Я опять ложусь и продолжаю вспоминать. Мы с моим школьным приятелем татарином Витькой Тамарлы тогда мечтали о двух вещах – чтобы наша баскетбольная сборная в финал вышла – мы с ним передние нападающие были, у кольца – и чтобы на нашу улицу упал американский спутник-шпион и можно было его быстренько раскурочить и забрать радиодетали для приемника. Два у нас с Витькой было увлечения – баскет и радио, чтобы «Голос Америки» слушать, но не политику, нет, политика была нам до лампы, а «Час джаза».
После перелома баскетбол пришлось забыть, а джаз до сих пор напоминает о детстве, о школе. Я все время крутил у себя в мансарде джаз на пластинках, которые продавали моряки, ходившие в загранку.
— Геня, — говорила бабушка, — как ты можешь все время слушать эту гадость?!
Конфликт поколений.
— Знаешь, Генка, — жаловался мне еще один мой школьный товарищ, стиляга Борька Морин, — когда предки заводят свою Шульженку, застрелиться хочется.
Борька жил на улице Чехова, в самом центре, возле почты, в превращенной в коммуналки, даче поэта Надсона. Про Надсона мы знали, потому что на доме была мемориальная доска.
Я вспоминаю Ялту шестидесятых. Широкую, тенистую улицу Чехова, деревянный домик почты с башенками, крашенный почему-то синей краской. Короткий переулок, ведущий от почты к нашей школе и ялтинскому собору рядом с ней.
Потом, после института я бывал в Ялте не раз, но той Ялты, Ялты моих школьных лет уже не существовало в природе.
Мою школьную любовь звали Галя. Я виделся с ней потом, после школы, но той Гали тоже уже не существовало в природе, как и Ялты.

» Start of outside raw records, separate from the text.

Lemma writes_trans r1 r2 r3 ws1 ws2 : writes r1 r2 ws1 -> writes r2 r3 ws2 -> writes r1 r3 (ws1 ++ ws2).
Proof.
  intros [A1 A2 A3 A4 A5 A6 A7] [B1 B2 B3 B4 B5 B6 B7]. split; [done|by rewrite B2|rewrite length_app; lia|by rewrite B4, A4, app_assoc| | |].
  - intros k Hk. rewrite B5 by done. apply A5. lia.
  - intros s. etrans; [apply A6|apply B6].
  - apply codes_use_app; [|done]. eapply codes_use_mono; [|exact A7]. intros s. by apply uses_le.
Qed.

(** A code with [ws] behind it. *)
Lemma put_take {A} (l : list A) i x : (i < length l)%nat -> put l i x = Some (<[i := x]> l) /\ take (S i) (<[i := x]> l) = take i l ++ [x].
Proof.
  intros Hi. unfold put. rewrite bool_decide_true by done. split; [done|]. rewrite (take_S_r _ i x) by (by apply list_lookup_insert_eq). by rewrite take_insert_ge by lia.
Qed.

Lemma count_freqs n f c : code_freqs_ok n f -> n < 2000 -> 0 <= c < 19 -> code_freqs_ok (n + 1) (incr f c) /\ freqs_le f (incr f c) /\ uses (incr f c) c.
Proof.
  intros [F1 F2 F3] Hn Hc. split; [split|split].
  - unfold incr. by rewrite length_alter.
  - apply incr_range; [done|lia].
  - intros s. unfold in_use. rewrite (peek_incr _ _ _ n) by (done || lia). destruct (Z.eqb_spec (Z.of_nat s) c); [lia|]. cbn [Z.b2z]. rewrite Z.add_0_r. apply F3.
  - apply (incr_le _ _ n); [done|lia|lia].
  - split; [lia|]. rewrite (peek_incr _ _ _ n) by (done || lia). rewrite Z.eqb_refl. cbn [Z.b2z]. pose proof (peek_lookup f c ltac:(lia)) as Hl. pose proof (proj1 (Forall_lookup _ _) F2 _ _ Hl). cbn beta in *. lia.
Qed.

Lemma code_freqs_mono n m f : code_freqs_ok n f -> n <= m -> code_freqs_ok m f.
Proof. intros [F1 F2 F3] Hm. split; [done| |done]. eapply Forall_impl; [exact F2|]. cbn beta. lia. Qed.

Lemma emit_plain_one r c : rle_ok r -> 0 <= c < 16 -> (out_idx r < length (code_lengths r))%nat ->
  exists r', emit c r = Some r' /\ writes r (count_code c r') [c].
Proof.
  intros [Hr Hf] Hc Ho. destruct (put_take (code_lengths r) (out_idx r) c Ho) as [E1 E2]. unfold emit. rewrite E1. cbn [mbind option_bind]. eexists. split; [done|].
  destruct (count_freqs _ _ c Hf ltac:(lia) ltac:(lia)) as (F1 & F2 & F3). unfold count_code. split; cbn [code_lengths out_idx code_freqs length].
  - split; cbn [code_lengths out_idx code_freqs]; [rewrite length_insert; lia|]. by replace (Z.of_nat (S (out_idx r))) with (Z.of_nat (out_idx r) + 1) by lia.
  - by rewrite length_insert.
  - lia.
  - done.
  - intros k Hk. by rewrite list_lookup_insert_ne by lia.
  - done.
  - cbn [codes_use]. split; [done|]. by rewrite (proj2 (Z.ltb_lt c 16)) by lia.
Qed.

Lemma emit_repeat_one r c x : rle_ok r -> 16 <= c < 19 -> (S (out_idx r) < length (code_lengths r))%nat ->
  exists r1 r', emit c r = Some r1 /\ emit x r1 = Some r' /\ writes r (count_code c r') [c; x].
Proof.
  intros [Hr Hf] Hc Ho. destruct (put_take (code_lengths r) (out_idx r) c ltac:(lia)) as [E1 E2]. unfold emit. rewrite E1. cbn [mbind option_bind]. eexists _, _. split; [done|]. cbn [code_lengths out_idx code_freqs].
  destruct (put_take (<[out_idx r := c]> (code_lengths r)) (S (out_idx r)) x ltac:(rewrite length_insert; lia)) as [E3 E4]. rewrite E3. cbn [mbind option_bind]. split; [done|].
  destruct (count_freqs _ _ c Hf ltac:(lia) ltac:(lia)) as (F1 & F2 & F3). unfold count_code. split; cbn [code_lengths out_idx code_freqs length].
  - split; cbn [code_lengths out_idx code_freqs]; [rewrite !length_insert; lia|]. apply (code_freqs_mono (Z.of_nat (out_idx r) + 1)); [done|lia].
  - by rewrite !length_insert.
  - lia.
  - rewrite E4, E2, <- app_assoc. done.
  - intros k Hk. by rewrite !list_lookup_insert_ne by lia.
  - done.
  - cbn [codes_use]. split; [done|]. rewrite (proj2 (Z.ltb_ge c 16)) by lia. done.
Qed.

Lemma rle_decode_plain c ws o : 0 <= c < 16 -> rle_decode (c :: ws) o = rle_decode ws (o ++ [c]).
Proof. intros Hc. cbn [rle_decode]. destruct (Z.leb_spec 0 c), (Z.ltb_spec c 16); try lia. done. Qed.

Lemma rle_decode_repeat c x ws o l : 16 <= c -> repeat_of c x o = Some l -> rle_decode (c :: x :: ws) o = rle_decode ws (o ++ l).
Proof. intros Hc E. cbn [rle_decode]. destruct (Z.ltb_spec c 16); [lia|]. rewrite andb_false_r, E. done. Qed.

Lemma emit_plain_ok n size r : rle_ok r -> 0 <= size < 16 -> (out_idx r + n <= length (code_lengths r))%nat ->
  exists r', emit_plain n size r = Some r' /\ writes r r' (replicate n size) /\ forall o, rle_decode (replicate n size) o = Some (o ++ replicate n size).
Proof.
  intros Hr Hs. revert r Hr. induction n as [|n IH]; intros r Hr Ho; cbn [emit_plain replicate].
  { exists r. split; [done|]. split; [by apply writes_nil|]. intros o. by rewrite app_nil_r. }
  destruct (emit_plain_one r size Hr Hs ltac:(lia)) as (r1 & E & W). rewrite E. cbn [mbind option_bind].
  destruct (IH (count_code size r1)) as (r' & E' & W' & D'); [by apply (w_ok _ _ _ W)|rewrite (w_out _ _ _ W), (w_len _ _ _ W); cbn [length]; lia|].
  exists r'. split; [done|]. split; [by eapply (writes_trans _ _ _ [size])|]. intros o. rewrite rle_decode_plain by done. rewrite D', <- app_assoc. done.
Qed.

Lemma emit_repeats_ok (good : list Z -> Prop) v code low high fuel count r : rle_ok r -> 16 <= code < 19 -> 3 <= low <= high -> 0 <= count ->
  (forall n o, low <= n <= high -> good o -> repeat_of code (n - low) o = Some (replicate (Z.to_nat n) v) /\ good (o ++ replicate (Z.to_nat n) v)) ->
  Z.of_nat (out_idx r) + count <= Z.of_nat (length (code_lengths r)) -> count < Z.of_nat fuel ->
  exists count' r' ws, emit_repeats fuel code low high count r = Some (count', r') /\ writes r r' ws /\ 0 <= count' <= count /\ count' < low /\ Z.of_nat (length ws) <= count - count' /\
    forall o, good o -> rle_decode ws o = Some (o ++ replicate (Z.to_nat (count - count')) v).
Proof.
  intros Hr Hcode Hlow Hc Hexp. revert count r Hr Hc. induction fuel as [|fuel IH]; intros count r Hr Hc Ho Hf; [lia|]. cbn [emit_repeats]. destruct (Z.ltb_spec count low) as [Hlt|Hge].
  { exists count, r, []. split; [done|]. split; [by apply writes_nil|]. split; [lia|]. split; [lia|]. split; [cbn; lia|]. intros o _. rewrite Z.sub_diag. cbn [Z.to_nat replicate]. by rewrite app_nil_r. }
  set (n := Z.min high count). destruct (emit_repeat_one r code (n - low) Hr Hcode ltac:(lia)) as (r1 & r2 & E1 & E2 & W). rewrite E1. cbn [mbind option_bind]. rewrite E2. cbn [mbind option_bind].
  destruct (IH (count - n) (count_code code r2)) as (count' & r' & ws & E & W' & C1 & C2 & C3 & D); [apply (w_ok _ _ _ W)|lia|rewrite (w_out _ _ _ W), (w_len _ _ _ W); cbn [length]; lia|lia|].
  exists count', r', ([code; n - low] ++ ws). split; [done|]. split; [by eapply writes_trans|]. split; [lia|]. split; [lia|]. split; [cbn [length app]; lia|]. intros o Hgood.
  destruct (Hexp n o ltac:(lia) Hgood) as [X1 X2]. cbn [app]. rewrite (rle_decode_repeat code _ _ _ _ ltac:(lia) X1). rewrite D by done. rewrite <- app_assoc, <- replicate_add. do 3 f_equal. lia.
Qed.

И меня самого уже нет в природе.
— Меня зовут Миронов, Константин Миронов – отвечаю я в очередной раз господину Шерифу. – Я родился в Челябинске, там же закончил школу, потом цирковое училище.
— Где находится Челябинск? – повторяю я вопрос следователя и отвечаю, — В Сибири, — Челябинск находится не в Сибири, но для ливанского следователя этого достаточно. Потом будут другие следователи, лучше знающие географию – им я отвечу точнее.
— Нет, высшего образования у меня нет – говорю я, — только училище.
— Что со мной дальше будет? – спрашиваю я следователя, наверно, в десятый раз.
— Ваше дело рассматривается, — отвечает господин Шериф, каждый раз одинаково, и уходит.
А я опять ложусь на топчан и вспоминаю Ялту, маму, ее единственное парадное платье из зеленого панбархата. Мама была главным врачом одного из ялтинских санаториев. Платье привез маме из Севастополя завхоз санатория Фастовский.
— Настоящий панбархат, — сказал он, — вот потрогайте.
Я тогда впервые услышал это слово «панбархат». С тех пор оно у меня связано с Ялтой, детством, с мамой, с уютной жизнью в семье, где все тебя любят.
— Нет, родителей у меня нет, — в который раз говорю я следователю, — погибли на войне. Я – сирота, воспитывался в детском ломе под Челябинском.
Господин Шериф приходит в этот раз в необычное время, прямо с утра, до завтрака, а не после обеда, как обычно. И вид у него необычный – торжественный какой-то. Он быстро задает обычные вопросы – я стараюсь соответствовать, хотя быстро говорить не люблю.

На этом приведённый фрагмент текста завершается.